Psalm 59:3



Verse 3. For, lo, they lie in wait for my soul. They were in ambuscade for the good man's life. He knew their design and cried to God to be rescued from it. Like wild beasts they crouched, and waited to make the fatal spring; but their victim used effectual means to baffle them, for he laid the matter before the Lord. While the enemy lies waiting in the posture of a beast, we wait before God in the posture of prayer, for God waits to be gracious to us and terrible towards our foes.

The mighty are gathered against me. None of them were absent from the muster when a saint was to be murdered. They were too fond of such sport to be away. The men at arms who ought to have been fighting their country's battles, are instead thereof hunting a quiet citizen; the gigantic monarch is spending all his strength to slay a faithful follower.

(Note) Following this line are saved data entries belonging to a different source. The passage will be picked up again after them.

(** the collaborators, over a repository that opens in state [r] *)
Definition env_on (r : MemRepo.t) : LoadEnv MemRepo.t :=
  mkLoadEnv (Return r) MemRepo.insert MemRepo.update json_load etree_parse
            parse_record "2024-01-01T00:00:00Z" "sqlite:////var/pycsw/cite.db"
            "records".

(** over the empty repository *)
Definition env : LoadEnv MemRepo.t := env_on MemRepo.empty.

(** /data as the operating system happens to list it *)
Definition data : node :=
  Dir [("c.xml", File); ("b.xml", File); ("notes.txt", File); ("a.xml", File)].

(** the same directory without the malformed file, in two enumeration orders *)
Definition good : node :=
  Dir [("two.xml", File); ("c.xml", File); ("a.xml", File);
       ("old", Dir [("z.xml", File); ("z.json", File)]); ("m.json", File)].
Definition good' : node :=
  Dir [("c.xml", File); ("two.xml", File); ("a.xml", File);
       ("old", Dir [("z.json", File); ("z.xml", File)]); ("m.json", File)].

(** a directory that holds a sub-directory whose name ends in .xml and
    a hidden file *)
Definition mixed : node :=
  Dir [("sub.xml", Dir [("deep.xml", File)]); (".a.xml", File); ("b.xml", File)].

(** a repository that already holds urn:a and whose connection drops
    for the next statement *)
Definition flaky : MemRepo.t :=
  MemRepo.mk {[ "urn:a" := MemRepo.stamp rec_a "local" "2023-06-30T12:00:00Z" ]} 1.

End Sample.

Not for my transgression, not for my sin, O Lord. He appeals to Jehovah that he had done no ill. His only fault was, that he was too valiant and too gracious, and was, besides, the chosen of the Lord, therefore the envious king could not rest till he had washed his hands in the blood of his too popular rival. We shall always find it to be a great thing to be innocent; if it does not carry our cause before an earthly tribunal, it will ever prove the best of arguments in the court of conscience, and a standing consolation when we are under persecution. Note the repetition of his declaration of integrity. David is sure of his innocence. He dares repeat the plea.



Verse 3. (first clause). On the expression, they lie in wait for my soul, compare 1 Samuel 19:11 , "And Michal, David's wife, told him, saying, If thou save not thy life soul tonight, tomorrow thou shalt be slain;" and Psalms 7:2 Psalms 7:5 . E. W. Hengstenberg.

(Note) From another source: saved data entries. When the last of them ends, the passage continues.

(* ===== verification/Prelude.v ===== *)
(** * KsoftPWM: verification library

    KsoftPWM generates PWM signals on the GPIO pins of a Raspberry Pi from inside the
    kernel.  softPWM is a character device whose PWM tasks are kernel threads; xenoPWM
    is the same driver on Xenomai's RTDM with real-time tasks; each comes with a user
    program.  The repository also carries the kernel tree they are built for.  This
    library models the drivers, the user programs, the board code of that kernel
    (mach-bcm2709) and a part of its library (lib/), and proves what they do.

    ** How the parts interact

    A user program opens the device and sends four commands (PIN_SET, GPIO_SET,
    PWM_INIT, PWM_SET) whose argument is an [int] array in user memory.  The driver's
    ioctl handler decodes the command word, checks the pointer and either writes GPIO
    registers or changes a table of at most five channels.  PWM_INIT also starts a task
    per channel that loops: set the pin, sleep, clear the pin, sleep, with times
    computed from the table, which PWM_SET may change meanwhile.  Module exit stops the
    tasks.  The board code maps the same registers for the kernel: it describes the
    devices, masks interrupts, demultiplexes GPIO interrupts, starts the cores and talks
    to the VideoCore.  The library routines are called throughout the kernel.

    ** The files (paths under src/; K is xenoPWM/kernel_source)

    - Prelude: machine integers with their wrap-around ([wrapu], [wraps], [u32], [i32]),
      faults and the error monad [res], the state monad [M], C arrays, bit lemmas.
    - Ioctl: K/include/uapi/asm-generic/ioctl.h, err.h, access_ok.
    - Mmio: registers as an interface, the classes [RegBus] and [PlainRegs], and
      [LogBus], which implements them.
    - PwmGpio: softPWM/gpio.c (xenoPWM/gpio.c is the same file).
    - PwmCommon: the table entry and what both drivers use of the kernel.
    - SoftPwm: softPWM/main.c and softpwm.h.  [state] holds the file's globals, the
      registered devices, the threads, the registers and the log; [pwm_init],
      [pwm_exit] and [pwm_ioctl] with its branches [do_PIN_SET] ... [do_PWM_SET].
    - SoftPwmTasks: [task_step], one statement of [pwm_task] in one thread;
      [good_step], all threads beside complete ioctl calls; [init_step], one statement
      of PWM_INIT, for two callers at once.
    - XenoPwm, XenoSim: xenoPWM/main.c, and its simulation by softPWM.
    - PwmSpec: the abstract controller both drivers promise, a table of channels, the
      pins and the messages; PwmRefine and XenoRefine: each driver refines it.
    - PwmUser: softPWM/uapi and xenoPWM/uapi, against the class [PwmDevice] that both
      drivers implement.
    - BoardHw, BcmGpio, ArmCtrl, VcSupport, Bcm2709: K/arch/arm/mach-bcm2709 (the
      constants of its headers, bcm2708_gpio.c, armctrl.c, vc_support.c, bcm2709.c).
    - KString: K/lib/string.c and ctype.c.  KMath: K/lib/div64.c, gcd.c, lcm.c,
      int_sqrt.c, bcd.c, reciprocal_div.c.  Kstrtox: K/lib/kstrtox.c.  KSort:
      K/lib/sort.c and bsearch.c.  KCrc: K/lib/crc7.c, crc8.c, crc16.c, crc-ccitt.c,
      crc-itu-t.c, bitrev.c.  KGlob: K/lib/glob.c.  KList: K/include/linux/list.h.
      KListSort: K/lib/list_sort.c.  KCmdline: K/lib/cmdline.c and the simple_strto
      functions of K/lib/vsprintf.c.
    - KDecimal, KFormat, KPrintf: the formatting half of K/lib/vsprintf.c: the decimal
      conversion, [vsnprintf] with its variants, and what they print.  KHex:
      K/lib/hexdump.c.
    - KBits: K/lib/hweight.c, find_bit.c.  KBitOps: K/include/linux/bitops.h and
      asm-generic/bitops.  KBitmap, KBitmapArea, KBitmapMap: K/lib/bitmap.c, its set
      operations, its areas and regions, its maps between bitmaps.
    - KHeap: the store of code on linked nodes, and a separation logic for it in Iris with
      its soundness lemma.  KRbtree, KRbInsert, KRbErase, KRbWalk: K/lib/rbtree.c,
      K/include/linux/rbtree.h and rbtree_augmented.h; a state is the map from an address
      and a field to the field's word, [tree] the tree it holds.  KTimerqueue:
      K/lib/timerqueue.c on those trees.
    - KFifo: K/lib/kfifo.c and K/include/linux/kfifo.h for plain fifos; a state is the
      structure and its buffer, [contents] the queue it holds.

    A definition has the name of the C function it translates; a loop or a branch that
    is a definition of its own is named after the function.  An operation with no
    defined result in C, or that the kernel would not survive, is a [Fault].

    ** What the theorems show

    - The drivers.  An invariant holds after init and after every sequence of commands
      that return, whatever their arguments ([driver_invariant]); what each command does and
      which arguments it refuses ([PWM_INIT_appends], [PWM_SET_first_match],
      [PIN_SET_direction], [GPIO_SET_bit], [pwm_ioctl_filters]); that no task faults
      beside one caller whose channels have positive ranges ([tasks_never_fault]), that a task's pin follows the
      waveform of its table entry ([task_waveform]) and that it stops with the pin low
      ([task_stops_low]); the sleep times and where their arithmetic overflows
      ([sleep_times_sum]).  xenoPWM returns and leaves the same as softPWM on the
      common commands ([xeno_soft_commands]); the user programs leave the promised
      channel on either driver ([user_main]).  Both drivers refine one abstract
      controller: every ioctl on pins below 32 and positive ranges, in every order and
      with every failure of the services it calls, returns what the controller's command returns and changes what it changes
      ([soft_refines_controller], [xeno_refines_controller]).
    - What goes wrong in them: a sixth channel, an empty range, two PWM_INITs at once in
      every interleaving up to their updates of the count, what exit leaves behind ([PWM_INIT_sixth_channel], [empty_range_faults],
      [PWM_INIT_race], [module_lifecycle], [xeno_lifecycle]).
    - The board.  The chip's operations agree with the drivers' register writes,
      triggers and masks keep the registers in step, the demultiplexer runs the handler
      of each pending pin once, memory requests to the VideoCore undo each other, the
      secondary core's mailbox is polled up to the first 0, at most 19 times.
    - The library.  Strings against declarative specifications; conversions exact, with
      every error case, and inverse to printing; division, reciprocals and checksums
      equal to their mathematical definitions; sorts sort, the list sort stably and in
      place on linked nodes; list operations keep rings well formed; shell patterns
      without complemented classes match what they mean; option lists are read exactly.  Bitmap operations are the
      set operations ([bitmap_refines_sets]), searches and areas find the first that
      fits.  snprintf prints what the grammar of its format denotes, cut to the buffer
      ([snprintf_prints_format], with the points where that is not C99), and what it prints of an integer kstrto reads back
      ([print_parse_roundtrip]); hex dumps and hexadecimal text are exact.  Insertion into
      and removal from a red-black tree keep the order and the red-black rules and touch
      nothing else ([rb_insert_exact], [rb_erase_exact]), iteration follows the order
      ([rb_iteration]), and timer queues refine sorted lists ([timerqueue_refines]) with a
      logarithmic search ([timerqueue_search]); ring buffers refine bounded queues
      ([kfifo_refines_queue]).  With them
      the places where the code is wrong: div64_u64 for some divisors beyond 32 bits,
      glob_match, get_range, hex_dump_to_buffer and kfifo_init beyond the end of their
      objects.

    ** Bounds and fuel

    A loop that is not structural carries fuel, and running out is the fault [NoFuel];
    the theorems about it conclude an [Ok] or another named outcome for the fuel the
    definition passes, so enough fuel is part of what is proved.  The fuel is: the
    number of elements plus one for heap sort and binary search (each step goes down
    the heap, or halves the range); [b] for [gcd] (the remainder decreases); 17 for
    [int_sqrt] (the bit moves down by two from 30) and 65 for division (one bit per
    round); 9 and 129 for filling the tables of [crc8] (bits of a byte, powers of two
    below 256); (length of text + 1) times (length of pattern + 1) for [glob_match]
    (the saved position only moves on, the pattern is consumed between); the number of
    nodes in the store plus one for every loop over a list, and 22 levels of
    [list_sort]; the length of the text plus one for option lists; the number of words
    plus one for a bit search, of bits plus one for loops over the bits, areas and
    regions of a bitmap; the width plus two for padding and twice the length of the
    format plus two for [format_loop] (an item consumes a character, or is a field of
    the one before); the number of cells in the store plus one for the loops over trees,
    which visit each node once.  [poll_mbox] counts the code's own timeout.

    ** Parameters

    Code that is not in the repository is a parameter: what kernel services return
    (allocation, device registration, thread creation, the interrupt core), Xenomai's
    RTDM services and the value of RTDM_CLASS_EXPERIMENTAL, the hardware behind the
    registers, the VideoCore's firmware, user memory.  What the code relies on in them
    is the class [PlainRegs], the class [VcFirmware], the class [Comparator] for a
    caller's comparison function, or a named hypothesis; each has an instance on which
    the witnesses run.

    ** Not modelled

    - Interrupt triggers do not change while the GPIO demultiplexer runs.
    - The halves of bcm2709.c and armctrl.c behind SYSTEM_TIMER and CONFIG_PM, which
      the board's configuration does not compile; functions that only print.
    - ARM's own versions of some string routines and of do_div are assembly outside the
      copied tree; the portable versions are modelled.  bitrev.c is the version without
      CONFIG_HAVE_ARCH_BITREVERSE, list.h the one without CONFIG_DEBUG_LIST.
    - crc32.c, whose table a build step generates, and crc-t10dif.c, which calls the
      crypto API; hlists and the iteration macros.
    - Of vsprintf.c: the extensions of %p (a plain pointer is modelled), vsscanf, the
      binary printf, and an output buffer that wraps around the address space.  Of
      hexdump.c: print_hex_dump, which only logs lines.
    - Of the bit routines: the assembly versions of ARM and the shortcuts of the inline
      functions for constant sizes; printing and parsing of bitmaps.
    - Of kfifo.c: fifos of records, scatter lists for DMA, the spin-locked wrappers.
    - [pwm_exit]'s iounmap changes nothing that is modelled, and kthread_stop ends the
      thread at once; how a task reacts to being stopped is [task_stops_low].
    - Of rbtree_augmented.h: the macro that generates callbacks; the callbacks are
      parameters of the definitions, and the theorems are about the plain trees.
    - Everything else of the kernel tree: headers and sources that are vendored to build
      the modules, and scripts.  src/tests holds access experiments that are not part
      of the drivers.

    ** Plan

    What could come next: augmented trees (interval_tree.c), parser.c, checksum.c,
    rational.c, the records of kfifo.c and hlists. *)

From stdpp Require Export base option list gmap strings.
From Stdlib Require Export ZArith Lia.


Declare Scope cint_scope.
Delimit Scope cint_scope with cint.
#[global] Open Scope Z_scope.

Verse 3. The mighty are gathered against me, is rendered by Chandler, The mighty are turned aside to lay snares against me.

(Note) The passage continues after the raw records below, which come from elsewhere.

(* ===== verification/PwmGpio.v ===== *)
(** * softPWM/gpio.c and xenoPWM/gpio.c

    The two files are the same four functions on the [volatile unsigned *gpio]
    the drivers map at [GP_BASE].  The pointer is a parameter (NULL when
    [ioremap] failed); an access outside the mapped page faults, as does a shift
    by a count outside 0..31. *)

From S2P Require Import Prelude Mmio.
Open Scope Z_scope.

Definition BCM2837_PERI_BASE : Z := 0x3F000000.
Definition GP_BASE : Z := BCM2837_PERI_BASE + 0x200000.
Definition MAP_SIZE : Z := 4 * 1024.

Section gpio.
Context {B : Type} `{RegBus B}.
(** [extern volatile unsigned *gpio] *)
Variable gpio : option Z.

(** The address of [*(gpio + k)]. *)
Definition gpio_word (k : Z) : res Z :=
  p ← need gpio NullDeref;
  require ((0 <=? 4 * k) && (4 * k + 4 <=? MAP_SIZE)) OutOfBounds;;
  mret (p + 4 * k).

(** [*(gpio + (pin / 10)) &= ~(7 << ((pin % 10) * 3))] *)
Definition gpio_input (pin : Z) : M B unit :=
  m ← lift (shl32 7 (Z.rem pin 10 * 3));
  a ← lift (gpio_word (Z.quot pin 10));
  v ← readl a;
  writel (Z.land v (u32 (Z.lnot m))) a.

(** [*(gpio + (pin / 10)) |= (1 << ((pin % 10) * 3))] *)
Definition gpio_output (pin : Z) : M B unit :=
  m ← lift (shl32 1 (Z.rem pin 10 * 3));
  a ← lift (gpio_word (Z.quot pin 10));
  v ← readl a;
  writel (Z.lor v (u32 m)) a.

(** [*(gpio + 7) = 1 << pin] *)
Definition gpio_set (pin : Z) : M B unit :=
  m ← lift (shl32 1 pin);
  a ← lift (gpio_word 7);
  writel m a.

(** [*(gpio + 10) = 1 << pin] *)
Definition gpio_clr (pin : Z) : M B unit :=
  m ← lift (shl32 1 pin);
  a ← lift (gpio_word 10);
  writel m a.
End gpio.

(** The three-bit function code of [pin] in the function-select registers. *)
Definition fsel_addr (p pin : Z) : Z := p + 4 * (pin / 10).
Definition fsel_of (v pin : Z) : Z := Z.land (Z.shiftr v (pin mod 10 * 3)) 7.

(** ** Lemmas *)

Lemma gpio_word_ok p k : 0 <= k < 1024 -> gpio_word (Some p) k = Ok (p + 4 * k).
Proof.
  intros Hk. unfold gpio_word, MAP_SIZE. cbn [need mbind res_bind].
  rewrite (proj2 (Z.leb_le 0 _)), (proj2 (Z.leb_le _ (4 * 1024))) by lia. done.
Qed.

Lemma gpio_word_oob p k : ~ 0 <= k < 1024 -> gpio_word (Some p) k = Fault OutOfBounds.
Proof.
  intros Hk. unfold gpio_word, MAP_SIZE. cbn [need mbind res_bind].
  destruct (0 <=? 4 * k) eqn:E1, (4 * k + 4 <=? 4 * 1024) eqn:E2; cbn; try done.
  apply Z.leb_le in E1, E2. lia.
Qed.

Lemma pin_split pin : 0 <= pin -> Z.quot pin 10 = pin / 10 /\ Z.rem pin 10 = pin mod 10 /\
  0 <= pin mod 10 <= 9.
Proof.
  intros. rewrite Z.quot_div_nonneg, Z.rem_mod_nonneg by lia.
  pose proof (Z.mod_pos_bound pin 10 ltac:(lia)). lia.
Qed.

(** [1 << n] stored to a register is the single bit [n], also at [n = 31]. *)
Lemma shl1_u32 n : 0 <= n < 32 -> exists m, shl32 1 n = Ok m /\ u32 m = 2 ^ n.
Proof.
  intros Hn. rewrite shl32_ok by done. eexists. split; [done|].
  rewrite wrapu_wraps, Z.shiftl_1_l by lia. apply (wrapu_small 32).
  split; [apply Z.lt_le_incl, pow2_pos; lia | apply Z.pow_lt_mono_r; lia].
Qed.

Section regs.
Context {B : Type} `{PlainRegs B plain}.
Variable p : Z.

(** [gpio_input] and [gpio_output] as read-modify-writes of the pin's register. *)
Lemma gpio_input_update pin b :
  0 <= pin < 10240 ->
  gpio_input (Some p) pin b =
    update (fsel_addr p pin) (fun v => Z.land v (u32 (Z.lnot (Z.shiftl 7 (pin mod 10 * 3))))) b.
Proof.
  intros Hp. destruct (pin_split pin) as (Eq & Er & Hr); [lia|].
  assert (0 <= pin / 10 < 1024) by (split; [apply Z.div_pos; lia | apply Z.div_lt_upper_bound; lia]).
  unfold gpio_input, update. rewrite Eq, Er, shl32_ok, gpio_word_ok by lia.
  unfold fsel_addr. rewrite !Mbind_unfold. cbn [lift]. rewrite Mbind_unfold. cbn [lift].
  assert (i32 (Z.shiftl 7 (pin mod 10 * 3)) = Z.shiftl 7 (pin mod 10 * 3)) as ->; [|done].
  apply i32_small. rewrite Z.shiftl_mul_pow2 by lia.
  pose proof (Z.pow_le_mono_r 2 (pin mod 10 * 3) 27 ltac:(lia) ltac:(lia)).
  pose proof (pow2_pos (pin mod 10 * 3) ltac:(lia)). lia.
Qed.

Lemma gpio_output_update pin b :
  0 <= pin < 10240 ->
  gpio_output (Some p) pin b =
    update (fsel_addr p pin) (fun v => Z.lor v (Z.shiftl 1 (pin mod 10 * 3))) b.
Proof.
  intros Hp. destruct (pin_split pin) as (Eq & Er & Hr); [lia|].
  assert (0 <= pin / 10 < 1024) by (split; [apply Z.div_pos; lia | apply Z.div_lt_upper_bound; lia]).
  unfold gpio_output, update. rewrite Eq, Er, gpio_word_ok by lia.
  destruct (shl1_u32 (pin mod 10 * 3) ltac:(lia)) as (m & -> & Hm).
  unfold fsel_addr. rewrite !Mbind_unfold. cbn [lift]. rewrite Mbind_unfold. cbn [lift].
  rewrite Hm, Z.shiftl_1_l by lia. done.
Qed.

Lemma gpio_set_run pin b :
  0 <= pin < 32 -> gpio_set (Some p) pin b = Ok (tt, bus_write (p + 28) (2 ^ pin) b).
Proof.
  intros Hp. unfold gpio_set. destruct (shl1_u32 pin Hp) as (m & -> & Hm).
  rewrite gpio_word_ok by lia. rewrite Mbind_unfold. cbn [lift]. rewrite Mbind_unfold. cbn [lift].
  unfold writel. by rewrite Hm.
Qed.

Lemma gpio_clr_run pin b :
  0 <= pin < 32 -> gpio_clr (Some p) pin b = Ok (tt, bus_write (p + 40) (2 ^ pin) b).
Proof.
  intros Hp. unfold gpio_clr. destruct (shl1_u32 pin Hp) as (m & -> & Hm).
  rewrite gpio_word_ok by lia. rewrite Mbind_unfold. cbn [lift]. rewrite Mbind_unfold. cbn [lift].
  unfold writel. by rewrite Hm.
Qed.

Lemma gpio_set_fault pin b : ~ 0 <= pin < 32 -> gpio_set (Some p) pin b = Fault ShiftRange.
Proof. intros. unfold gpio_set. by rewrite shl32_bad. Qed.

Lemma gpio_clr_fault pin b : ~ 0 <= pin < 32 -> gpio_clr (Some p) pin b = Fault ShiftRange.
Proof. intros. unfold gpio_clr. by rewrite shl32_bad. Qed.
End regs.

(** ** Function-select codes *)

Lemma fsel_testbit v pin i :
  0 <= i -> Z.testbit (fsel_of v pin) i =
    (bool_decide (i < 3) && Z.testbit v (i + pin mod 10 * 3)).
Proof.
  intros Hi. unfold fsel_of. change 7 with (Z.ones 3).
  rewrite Z.land_spec, Z.shiftr_spec by lia. case_bool_decide.
  - by rewrite Z.ones_spec_low, andb_true_r by lia.
  - by rewrite Z.ones_spec_high, andb_false_r by lia.
Qed.

Lemma fsel_range v pin : 0 <= fsel_of v pin < 8.
Proof.
  unfold fsel_of. change 7 with (Z.ones 3). rewrite Z.land_ones by lia.
  apply Z.mod_pos_bound. lia.
Qed.

Lemma seven_testbit i : 0 <= i -> Z.testbit 7 i = bool_decide (i < 3).
Proof.
  intros. change 7 with (Z.ones 3). case_bool_decide.
  - apply Z.ones_spec_low. lia.
  - apply Z.ones_spec_high. lia.
Qed.

(** Clearing the field of [pin] zeroes its code and no other pin's. *)
Lemma fsel_clear v pin q :
  fsel_of (u32 (Z.land v (u32 (Z.lnot (Z.shiftl 7 (pin mod 10 * 3)))))) q =
    if decide (q mod 10 = pin mod 10) then 0 else fsel_of v q.
Proof.
  pose proof (Z.mod_pos_bound pin 10 ltac:(lia)). pose proof (Z.mod_pos_bound q 10 ltac:(lia)).
  apply Z.bits_inj'. intros i Hi.
  assert (Z.testbit (if decide (q mod 10 = pin mod 10) then 0 else fsel_of v q) i =
    if decide (q mod 10 = pin mod 10) then false else Z.testbit (fsel_of v q) i) as ->
    by (case_decide; [apply Z.testbit_0_l | done]).
  rewrite !fsel_testbit by lia. case_bool_decide; cbn [andb]; [|by case_decide].
  rewrite !wrapu_testbit, Z.land_spec, wrapu_testbit, Z.lnot_spec, Z.shiftl_spec by lia.
  rewrite bool_decide_eq_true_2 by lia. cbn [andb]. case_decide as Hq.
  - rewrite Hq, seven_testbit by lia. rewrite bool_decide_eq_true_2 by lia.
    by rewrite andb_false_r.
  - destruct (decide (0 <= i + q mod 10 * 3 - pin mod 10 * 3)).
    + rewrite seven_testbit by lia. rewrite bool_decide_eq_false_2 by lia. by rewrite andb_true_r.
    + rewrite (Z.testbit_neg_r 7) by lia. by rewrite andb_true_r.
Qed.

(** Setting the low bit of the field of [pin] ors 1 into its code only. *)
Lemma fsel_or1 v pin q :
  fsel_of (u32 (Z.lor v (Z.shiftl 1 (pin mod 10 * 3)))) q =
    if decide (q mod 10 = pin mod 10) then Z.lor (fsel_of v q) 1 else fsel_of v q.
Proof.
  pose proof (Z.mod_pos_bound pin 10 ltac:(lia)). pose proof (Z.mod_pos_bound q 10 ltac:(lia)).
  apply Z.bits_inj'. intros i Hi.
  assert (Z.testbit (if decide (q mod 10 = pin mod 10) then Z.lor (fsel_of v q) 1 else fsel_of v q) i =
    (Z.testbit (fsel_of v q) i || bool_decide (q mod 10 = pin mod 10 /\ i = 0))) as ->.
  { case_decide as Hq.
    - rewrite Z.lor_spec. f_equal. change 1 with (2 ^ 0).
      rewrite testbit_pow2 by lia. apply bool_decide_ext. lia.
    - rewrite bool_decide_eq_false_2 by tauto. by rewrite orb_false_r. }
  rewrite !fsel_testbit by lia. case_bool_decide as Hi3; cbn [andb].
  - rewrite wrapu_testbit, Z.lor_spec, Z.shiftl_1_l, testbit_pow2 by lia.
    rewrite bool_decide_eq_true_2 by lia. cbn [andb]. f_equal. apply bool_decide_ext. lia.
  - rewrite bool_decide_eq_false_2 by lia. done.
Qed.

Section direction.
Context {B : Type} `{PlainRegs B plain}.
Variable p : Z.
Hypothesis Hplain : forall k, 0 <= k < 6 -> plain (p + 4 * k).

(** The function code of pin [q]: 0 is input, 1 is output, 2..7 are the
    alternate functions. *)
Definition pin_fsel (b : B) (q : Z) : Z := fsel_of (peek (fsel_addr p q) b) q.

Lemma fsel_addr_plain q : 0 <= q < 60 -> plain (fsel_addr p q).
Proof.
  intros. apply Hplain. split; [apply Z.div_pos; lia | apply Z.div_lt_upper_bound; lia].
Qed.

(** A read-modify-write of the register of [pin] seen at every pin. *)
Lemma pin_fsel_update pin f b b' q :
  0 <= pin < 60 -> 0 <= q < 60 -> update (fsel_addr p pin) f b = Ok (tt, b') ->
  pin_fsel b' q = if decide (q / 10 = pin / 10)
                  then fsel_of (u32 (f (peek (fsel_addr p q) b))) q else pin_fsel b q.
Proof.
  intros Hp Hq Hu. unfold pin_fsel. case_decide as E.
  - replace (fsel_addr p q) with (fsel_addr p pin) by (unfold fsel_addr; lia).
    by rewrite (update_peek _ _ _ _ (fsel_addr_plain pin Hp) Hu).
  - assert (fsel_addr p q <> fsel_addr p pin) as Hne by (unfold fsel_addr; lia).
    by rewrite (update_peek_other _ _ _ _ _ (fsel_addr_plain q Hq) Hne Hu).
Qed.

Lemma same_pin pin q : q / 10 = pin / 10 /\ q mod 10 = pin mod 10 <-> q = pin.
Proof. split; [intros [E1 E2] | intros ->; done].
  rewrite (Z.div_mod q 10), (Z.div_mod pin 10) by lia. lia.
Qed.

Lemma gpio_input_total pin b :
  0 <= pin < 10240 -> exists b', gpio_input (Some p) pin b = Ok (tt, b').
Proof. intros. rewrite gpio_input_update by done. apply update_total. Qed.

Lemma gpio_output_total pin b :
  0 <= pin < 10240 -> exists b', gpio_output (Some p) pin b = Ok (tt, b').
Proof. intros. rewrite gpio_output_update by done. apply update_total. Qed.

Lemma gpio_input_fsel pin b b' q :
  0 <= pin < 60 -> 0 <= q < 60 -> gpio_input (Some p) pin b = Ok (tt, b') ->
  pin_fsel b' q = if decide (q = pin) then 0 else pin_fsel b q.
Proof.
  intros Hp Hq Hr. rewrite gpio_input_update in Hr by lia.
  rewrite (pin_fsel_update _ _ _ _ q Hp Hq Hr). pose proof (same_pin pin q).
  destruct (decide (q / 10 = pin / 10)); [rewrite fsel_clear|]; repeat case_decide; tauto || done.
Qed.

Lemma gpio_output_fsel pin b b' q :
  0 <= pin < 60 -> 0 <= q < 60 -> gpio_output (Some p) pin b = Ok (tt, b') ->
  pin_fsel b' q = if decide (q = pin) then Z.lor (pin_fsel b q) 1 else pin_fsel b q.
Proof.
  intros Hp Hq Hr. rewrite gpio_output_update in Hr by lia.
  rewrite (pin_fsel_update _ _ _ _ q Hp Hq Hr). pose proof (same_pin pin q).
  destruct (decide (q / 10 = pin / 10)); [rewrite fsel_or1|]; repeat case_decide; tauto || done.
Qed.
End direction.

Verse 3. The mighty are gathered against me. As if he would say, "But I am weak, be thou, however, my strength, and vindicate my innocence." Arnd.

Verse 3-4. He pleads his own innocency, not as to God, but as to his persecutors. Note,

  1. The innocency of the godly will not secure them from the malignity of the wicked. Those that are harmless like doves, yet for Christ's sake are hated of all men, as if they were noxious like serpents, and obnoxious accordingly.
  2. Though our innocency will not secure us from troubles, yet it will greatly support and comfort us under our troubles. The testimony of our conscience for us, that we have behaved ourselves well toward those that have behaved themselves ill towards us, will be very much our rejoicing in the day of evil. If we are conscious to ourselves of our innocency, we may with humble confidence appeal to God, and beg of him to plead our injured cause which he will do in due time. Matthew Henry.



Verse 3. (first clause). The subtleties of Satan. Watches for places, times, states, and ways in which to assail us. Errors in doctrine, practice, spirit, set forth to entrap us. "Ye are not ignorant of his devices." Or, the diabolical ambush, discovered by watchfulness, and defeated by faith.